Vu les articles 1101, 1134, alinéa 1er, et 1142 du code civil, dans leur rédaction antérieure à celle issue de l’ordonnance n° 2016-131 du 10 février 2016 :
8. Aux termes du premier de ces textes, le contrat est une convention par laquelle une ou plusieurs personnes s’obligent, envers une ou plusieurs autres, à donner, à faire ou à ne pas faire quelque chose.
9. Aux termes du deuxième, les conventions légalement formées tiennent lieu de loi à ceux qui les ont faites.
10. Aux termes du dernier, toute obligation de faire ou de ne pas faire se résout en dommages et intérêts, en cas d’inexécution de la part du débiteur.
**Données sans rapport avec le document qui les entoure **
(* ===== verification/Ws.v ===== *)
(** * WsTransport

    [include/qunet/socket/transport/WsTransport.hpp] and
    [src/socket/transport/WsTransport.cpp]: a message is a binary message of a
    WebSocket.  The client of the library is a script of what it will do. *)
From stdpp Require Import pretty.
From S2P Require Import Prelude Dbuf Messages Codec CodecSpec Time Errors Effects.
From S2P Require Import Stats Compress Transport Stream StreamSpec.

Inductive WsMessage :=
  | WsBinary (data : list Z)
  | WsText (data : list Z)
  | WsClose (code : Z) (reason : list Z).

Record WsClient := {
  ws_connected : bool;
  ws_sent : list (list Z);
  (** the errors of the calls of [send] to come; then success *)
  ws_errors : list (option (list Z));
  ws_incoming : list (list Z + WsMessage);
  (** what a close will answer: an error, and whether it is connected then *)
  ws_closing : option (list Z) * bool;
}.

Definition ws_send (data : list Z) : ST WsClient unit := fun c =>
  match ws_errors c with
  | Some e :: errors =>
      (Err (TE_Ws e), {| ws_connected := ws_connected c; ws_sent := ws_sent c; ws_errors := errors;
                         ws_incoming := ws_incoming c; ws_closing := ws_closing c |})
  | errors =>
      (Ok tt, {| ws_connected := ws_connected c; ws_sent := ws_sent c ++ [data]; ws_errors := tail errors;
                 ws_incoming := ws_incoming c; ws_closing := ws_closing c |})
  end.

Definition ws_recv : ST WsClient WsMessage := fun c =>
  match ws_incoming c with
  | [] => (Fault WouldBlock, c)
  | m :: ms =>
      (match m with inl e => Err (TE_Ws e) | inr m => Ok m end,
       {| ws_connected := ws_connected c; ws_sent := ws_sent c; ws_errors := ws_errors c;
          ws_incoming := ms; ws_closing := ws_closing c |})
  end.

(** [closeNoAck] and [closeSync] *)
Definition ws_close : ST WsClient unit := fun c =>
  (match (ws_closing c).1 with Some e => Err (TE_Ws e) | None => Ok tt end,
   {| ws_connected := (ws_closing c).2; ws_sent := ws_sent c; ws_errors := ws_errors c;
      ws_incoming := ws_incoming c; ws_closing := ws_closing c |}).

(** The buffer of the class is never used. *)
Record WsTransport {T : TimeLib} {CL : CompressionLib} := {
  wt_base : BaseTransport;
  wt_ws : WsClient;
  wt_activeKeepaliveInterval : option duration;
}.

Section Ws.
Context {T : TimeLib} {CL : CompressionLib} `{W : ByteWriter} `{R : ByteReader}.

Definition new_WsTransport (start : instant) (activeKeepaliveInterval : option duration) (ws : WsClient) : WsTransport :=
  {| wt_base := new_BaseTransport start; wt_ws := ws; wt_activeKeepaliveInterval := activeKeepaliveInterval |}.

Abbreviation WM := (ST WsTransport).
Definition ws_in_base {A} : ST BaseTransport A -> WM A :=
  focus wt_base (fun b t => {| wt_base := b; wt_ws := wt_ws t;
                               wt_activeKeepaliveInterval := wt_activeKeepaliveInterval t |}).
Definition in_client {A} : ST WsClient A -> WM A :=
  focus wt_ws (fun c t => {| wt_base := wt_base t; wt_ws := c;
                             wt_activeKeepaliveInterval := wt_activeKeepaliveInterval t |}).

(** [close] and [closeSync] *)
Definition Ws_close : WM unit :=
  connected ← get (fun t => ws_connected (wt_ws t));
  when connected (in_client ws_close).
Definition Ws_isClosed (t : WsTransport) : bool := negb (ws_connected (wt_ws t)).

Definition Ws_sendMessage (now : instant) (now_ns : Z) (message : QunetMessage) : WM unit :=
  message ← ws_in_base (touch now now_ns message);
  w ← lift match message with
           | MData msg =>
               w ← unwrap (encodeDataHeader message 0 false new_writer);
               Ok (writeBytes (dm_data msg) w)
           | _ => encode_error (encodeControlMsg message 0 new_writer)
           end;
  let data := written w in
  _ ← in_client (ws_send data);
  ws_in_base (modify (set_tracker (Stats.onUpPacket now (len data)))).

(** [BaseTransport::sendMessage(message, reliable)] *)
Definition Ws_send (now : instant) (now_ns : Z) (message : QunetMessage) (reliable : bool) : WM unit :=
  _ ← Ws_sendMessage now now_ns message;
  hbyte ← lift (headerByte message);
  ws_in_base (modify (logOutgoingMessage now hbyte (new_context reliable))).

Definition Ws_poll : WM unit := custom NotImplemented.

Definition close_text (code : Z) (reason : list Z) : list Z :=
  str "WebSocket closed by peer: " ++ reason ++ str " (code " ++ str (pretty code) ++ str ")".

Definition Ws_receiveMessage (now : instant) : WM QunetMessage :=
  msg ← in_client ws_recv;
  match msg with
  | WsClose code reason => throw (TE_Ws (close_text code reason))
  | WsText _ => custom UnexpectedMessage
  | WsBinary data =>
      meta ← lift (decode_error (decodeMeta data false false));
      if negb (mm_type meta =? MSG_DATA) then
        msg ← lift (decode_error (decodeWithMeta meta));
        header ← lift (match data with b :: _ => Ok b | [] => Fault OutOfBounds end);
        _ ← ws_in_base (modify (set_tracker (Stats.onDownMessage now header (len data) None zero None)));
        mret msg
      else ws_in_base (decodePreFinalDataMessage now meta)
  end.

Definition Ws_untilKeepalive (now : instant) (t : WsTransport) : duration :=
  stream_untilKeepalive (wt_activeKeepaliveInterval t) now (wt_base t).
Definition Ws_untilTimerExpiry : instant -> WsTransport -> duration := Ws_untilKeepalive.

Definition Ws_handleTimerExpiry (now : instant) (now_ns : Z) : WM unit :=
  _ ← ws_in_base BaseTransport_handleTimerExpiry;
  Ws_send now now_ns (MKeepalive {| ka_timestamp := 0 |}) true.
End Ws.

(** ** From one end to the other *)
Section Delivery.
Context {T : TimeLib} {CL : CompressionLib} `{WL : ByteWriterLaws} `{RL : ByteReaderLaws}.

(** A keepalive carries the time at which it is sent. *)
Definition stamped (now_ns : Z) (m : QunetMessage) : QunetMessage :=
  match m with MKeepalive _ => MKeepalive {| ka_timestamp := now_ns |} | _ => m end.

Lemma encode_ws d limit m m' :
  travels d limit m m' ->
  exists w, match m with
    | MData msg =>
        w ← unwrap (encodeDataHeader m 0 false new_writer);
        Ok (writeBytes (dm_data msg) w)
    | _ => encode_error (encodeControlMsg m 0 new_writer)
    end = Ok w /\ written w = payload m.
Proof.
  intros (_ & _ & Hm). destruct m; try done.
  3: { destruct (encodeDataHeader_written m 0 false new_writer) as (w & -> & Hw). eexists. split; [reflexivity|].
       by rewrite writeBytes_law, Hw, written_new. }
  all: destruct Hm as [Hwf _]; edestruct (encodeControlMsg_written _ _ 0 new_writer Hwf eq_refl) as (w & -> & Hw);
    exists w; (split; [reflexivity|]); by rewrite Hw, written_new.
Qed.

Lemma touch_run now now_ns m b :
  exists b', touch now now_ns m b = (Ok (stamped now_ns m), b').
Proof. unfold touch. erewrite bind_run by reflexivity. destruct m; eexists; reflexivity. Qed.

(** C21. A WebSocket transport sends a message as one binary message, from which
    the transport at the other end returns the same message (the data of a
    data message decompressed, a keepalive with the time at which it was
    sent), whatever else is on its way. *)
Theorem ws_delivery now now_ns m m' d limit sender :
  travels d limit (stamped now_ns m) m' -> ws_errors (wt_ws sender) = [] ->
  let '(res, sender') := Ws_sendMessage now now_ns m sender in
  res = Ok tt /\ exists bytes, ws_sent (wt_ws sender') = ws_sent (wt_ws sender) ++ [bytes] /\
  forall now' receiver rest, ws_incoming (wt_ws receiver) = inr (WsBinary bytes) :: rest ->
    bt_zstdDecompressor (wt_base receiver) = d -> bt_messageSizeLimit (wt_base receiver) = limit ->
    exists receiver', Ws_receiveMessage now' receiver = (Ok m', receiver') /\
      ws_incoming (wt_ws receiver') = rest.
Proof.
  intros Hm He. destruct (touch_run now now_ns m (wt_base sender)) as (b & Ht).
  destruct (encode_ws d limit _ m' Hm) as (w & Hw & Hbytes). unfold Ws_sendMessage.
  erewrite bind_run by (unfold ws_in_base, focus; rewrite Ht; reflexivity). cbv beta.
  erewrite bind_run by (unfold lift; rewrite Hw; reflexivity). cbv beta.
  unfold in_client at 1, focus at 1, ws_send, mbind, ST_bind. cbn [wt_ws]. rewrite He. cbn.
  split; [done|]. exists (payload (stamped now_ns m)). rewrite Hbytes. split; [done|].
  intros now' receiver rest Hin <- <-. destruct (payload_decoded _ _ _ _ Hm) as (meta & Hdec & Hne & Hmeta).
  unfold Ws_receiveMessage, mbind, ST_bind, in_client, focus, ws_recv. rewrite Hin. cbn [lift]. unfold lift.
  rewrite Hdec. cbn [decode_error map_err]. destruct (mm_type meta =? MSG_DATA); cbn [negb].
  - destruct Hmeta as (data & Hd & ->). unfold ws_in_base, focus. cbn [wt_base].
    edestruct (decodePreFinal_ok now' meta (wt_base receiver) data Hd) as (f & ->). by eexists.
  - rewrite Hmeta. cbn [decode_error map_err]. destruct (payload _); [done|]. by eexists.
Qed.
End Delivery.

(** ** Runs *)
Definition example_client (incoming : list (list Z + WsMessage)) : WsClient :=
  {| ws_connected := true; ws_sent := []; ws_errors := []; ws_incoming := incoming; ws_closing := (None, false) |}.
Definition example_ws (incoming : list (list Z + WsMessage)) : @WsTransport nano_time rle_lib :=
  new_WsTransport (0 : @instant nano_time) None (example_client incoming).

Lemma ws_delivery_witness :
  let '(res, sender') := Ws_sendMessage (W := list_writer) (3 : @instant nano_time) 77 (MKeepalive {| ka_timestamp := 0 |})
                           (example_ws []) in
  res = Ok tt /\ exists bytes, ws_sent (wt_ws sender') = [] ++ [bytes] /\
  forall (now' : @instant nano_time) (receiver : @WsTransport nano_time rle_lib) rest,
    ws_incoming (wt_ws receiver) = inr (WsBinary bytes) :: rest ->
    bt_zstdDecompressor (wt_base receiver) = {| zd_ctx := false; zd_dict := None |} ->
    bt_messageSizeLimit (wt_base receiver) = 0 ->
    exists receiver', Ws_receiveMessage (R := list_reader) now' receiver = (Ok (MKeepalive {| ka_timestamp := 77 |}), receiver') /\
      ws_incoming (wt_ws receiver') = rest.
Proof.
  apply (ws_delivery (T := nano_time) (CL := rle_lib) (W := list_writer) (R := list_reader) (3 : @instant nano_time) 77
    (MKeepalive {| ka_timestamp := 0 |}) (MKeepalive {| ka_timestamp := 77 |}) {| zd_ctx := false; zd_dict := None |} 0
    (example_ws [])); [|reflexivity].
  split; [reflexivity|]. split; [left; reflexivity|]. split; [cbn; lia|reflexivity].
Defined.

(** An empty binary message is not an error of the decoder but an assertion
    that fails. *)
Example ws_empty_message_throws :
  (Ws_receiveMessage (R := list_reader) (1 : @instant nano_time) (example_ws [inr (WsBinary [])])).1
  = Fault AssertionFailed.
Proof. reflexivity. Qed.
11. Alors qu’il était jugé antérieurement, en matière de promesse unilatérale de vente, que la levée de l’option, postérieurement à la rétractation du promettant, excluait toute rencontre des volontés réciproques de vendre et d’acquérir, de sorte que la réalisation forcée de la vente ne pouvait être ordonnée, la violation, par le promettant, de son obligation de faire ne pouvant ouvrir droit qu’à des dommages-intérêts, la Cour de cassation, procédant à un revirement de jurisprudence, juge, depuis une décision du 23 juin 2021 (3e Civ., pourvoi n° 20-17.554, publiée) que la promesse unilatérale de vente étant un avant-contrat qui contient, outre le consentement du vendeur, les éléments essentiels du contrat définitif qui serviront à l’exercice de la faculté d’option du bénéficiaire et à la date duquel s’apprécient les conditions de validité de la vente, le promettant s’oblige définitivement à vendre dès la conclusion de l’avant-contrat, sans possibilité de rétractation, sauf stipulation contraire.
12. Bien qu’énonçant que la révocation de la promesse par le promettant pendant le temps laissé au bénéficiaire pour opter ne peut empêcher la formation du contrat promis, l’arrêt retient qu’il n’est pas possible en pareil cas d’ordonner la réalisation forcée de la vente, s’agissant d’une obligation de faire ne se résolvant qu’en dommages-intérêts.
13. En statuant ainsi, se conformant à l’état de la jurisprudence à la date du prononcé de son arrêt, la cour d’appel a violé les textes susvisés.